Chapter 1 details the methodology of data collection for this book. I use Kamalā Visweswaran’s (1994, 1997) concept of “home work” to complicate the circumstances of data collection. In chapter 2, I uphold the everyday anxieties of Darjeeling Nepalis related to their crisis in cultural citizenship within the Indian nation. Here I map the effects of Nepali subnationalism on Darjeeling’s plantation and non-plantation areas in terms of the cultural political economy of labor and gendered identity formation. In chapter 3, I detail from both ethnographic and historical perspectives the gendered political-economic realities in Darjeeling’s tea industry, with a focus on the Fair Trade, organic-certified tea industry. In addition to introducing the two distinct groups of women (smallholder tea farmers and wage-earning plantation workers), this chapter upholds where and how Fair Trade has affects on Small Producer Organizations (SPOs) like Sānu Krishak Sansthā and large Fair Trade-Organic certified plantations like Sonākheti and Phulbāri.
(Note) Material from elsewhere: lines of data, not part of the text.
(** C29: on a documented ATA disk the driver stores and retrieves data: after
    [ata_write_sectors] of up to 255 sectors inside the disk, [ata_read_sectors]
    of the same sectors returns exactly the bytes written, whatever the busy time
    of the device below the polling limit; both return 0, and all other sectors
    are unchanged. *)
Theorem ata_write_read_roundtrip (d : ide) lba count data buf :
  ide_inv d → 0 ≤ lba → 1 ≤ count ≤ 255 → lba + count ≤ Z.of_nat (length (i_disk d)) →
  Z.of_nat (length data) = 512 * count → Forall is_u8 data → Z.of_nat (length buf) = 512 * count →
  ∃ d1 d2, ata_write_sectors lba count data d = Some (0, d1) ∧
    ata_read_sectors lba count buf d1 = Some (0, data, d2) ∧ ide_inv d2 ∧
    length (i_disk d2) = length (i_disk d) ∧
    ∀ j, (Z.of_nat j < lba ∨ lba + count ≤ Z.of_nat j) → i_disk d2 !! j = i_disk d !! j.
Proof.
  intros Hi Hl Hc Hr Hd Hf Hb.
  destruct (ata_write_ide d lba count data Hi Hl Hc Hr ltac:(lia) Hf) as (d1 & E1 & Hi1 & Hs1).
  assert (length (i_disk d1) = length (i_disk d)) as Hlen.
  { rewrite Hs1. apply store_sectors_ok; [apply chunks_ok; [lia|done]|apply Hi]. }
  destruct (ata_read_ide d1 lba count buf Hi1 Hl Hc) as (d2 & E2 & Hi2 & Hs2); [by rewrite Hlen|lia|].
  exists d1, d2. split; [done|]. split; [|split; [done|split; [congruence|]]].
  - rewrite E2, Hs1. do 3 f_equal. rewrite (drop_ge buf), app_nil_r by lia.
    pose proof (read_back lba (chunks (Z.to_nat count) data) (i_disk d)) as Hrb.
    rewrite chunks_length in Hrb. rewrite Hrb by lia. rewrite chunks_concat by lia. apply take_ge. lia.
  - intros j Hj. rewrite Hs2, Hs1, store_sectors_lookup by (rewrite ?chunks_length; lia).
    rewrite decide_False; [done|]. rewrite chunks_length. lia.
Qed.

(** A disk of 200 empty sectors that is busy for three polls. *)
Definition demo_ide : ide := Ide (replicate 200 (replicate 512 0)) 3 0 Idle 0 0 0 0 0.

Lemma demo_ide_inv : ide_inv demo_ide.
Proof.
  pose proof poll_limit_eq. constructor; simpl; [by left|lia|lia| |lia].
  apply (Forall_replicate sector_ok 200 (replicate 512 0)). split; [done|]. apply Forall_replicate.
  unfold is_u8. lia.
Qed.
Chapter 4’s ethnographic focus is comparative, drawing on my ethnographic research in tea plantations and non-plantation tea-producing areas. I document the influences of a peculiar form of “voluntourism” related to Fair Trade and its effects on women’s place in plantation political life. I show how forces beyond formal bureaucratic regulation, through informal solidarity, further the Fair Trade governance regimes that regulate producers’ lives.

In chapter 5, I document the gendered dynamics of Fair Trade as it has unfolded on certified Darjeeling tea plantations. Two contradictory processes are at work here: On one hand women plantation workers’ “survival narratives” are receiving increasing visibility in Fair Trade publicity material. On the other hand, women have categorically eschewed existing collective bargaining institutions (that is, labor unions) and new privatized collectives (that is, Joint Bodies or worker-management partnerships) to promote their interests. Women workers instead engage in much more clandestine forms of collective organizing, namely, revolving credit and mentoring groups called ghumāuri.

Through ethnography of Fair Trade operations and their effects on a small farmers’ tea cooperative in Darjeeling, I describe in chapter 6 how women farmers in the community enact new ethical subject positions as they navigate multiple local and global patriarchies. I contend that Fair Trade interventions can inadvertently strengthen patriarchal/gendered power relations in producer communities, but that women tea farmers also creatively use specific Fair Trade interventions to defend their own priorities and rupture the imbrications between Fair Trade and local patriarchies.

Having devoted ethnographic attention to the specific struggles of women plantation workers (chapter 5) and women tea farmers (chapter 6), in chapter 7, I compare these struggles and map their effects on household discourse and conjugal relationships. Women plantation workers and tea farmers engaged in forms of talk that upheld the communicative and symbolic dimensions of their work, with distinct effects on intra-household relations at the two sites. Fair Trade–related activities produced a new social landscape of community and household relations in the cooperative, which affected not only the “conjugal contract” but also social and economic relations among households of the extended family.

Finally, chapter 8, compares the political subjectivities of women plantation workers and women tea farmers in light of the institutional structures in which each is embedded. On plantations, women rarely challenge Fair Trade, systemic nepotism, or workplace hazards. Women smallholders, on the other hand, actively challenge both hegemonic male domination of the cooperative and adverse conditions at home. This chapter highlights how the different political subjectivities of the two types of women impact the scope of their collectives (ghumāuri: versus Women’s Wing) and corresponding efforts to force social change and gain a public voice. Women tea farmers and women plantation workers see themselves as very different kinds of ethical actors embedded in distinct institutions.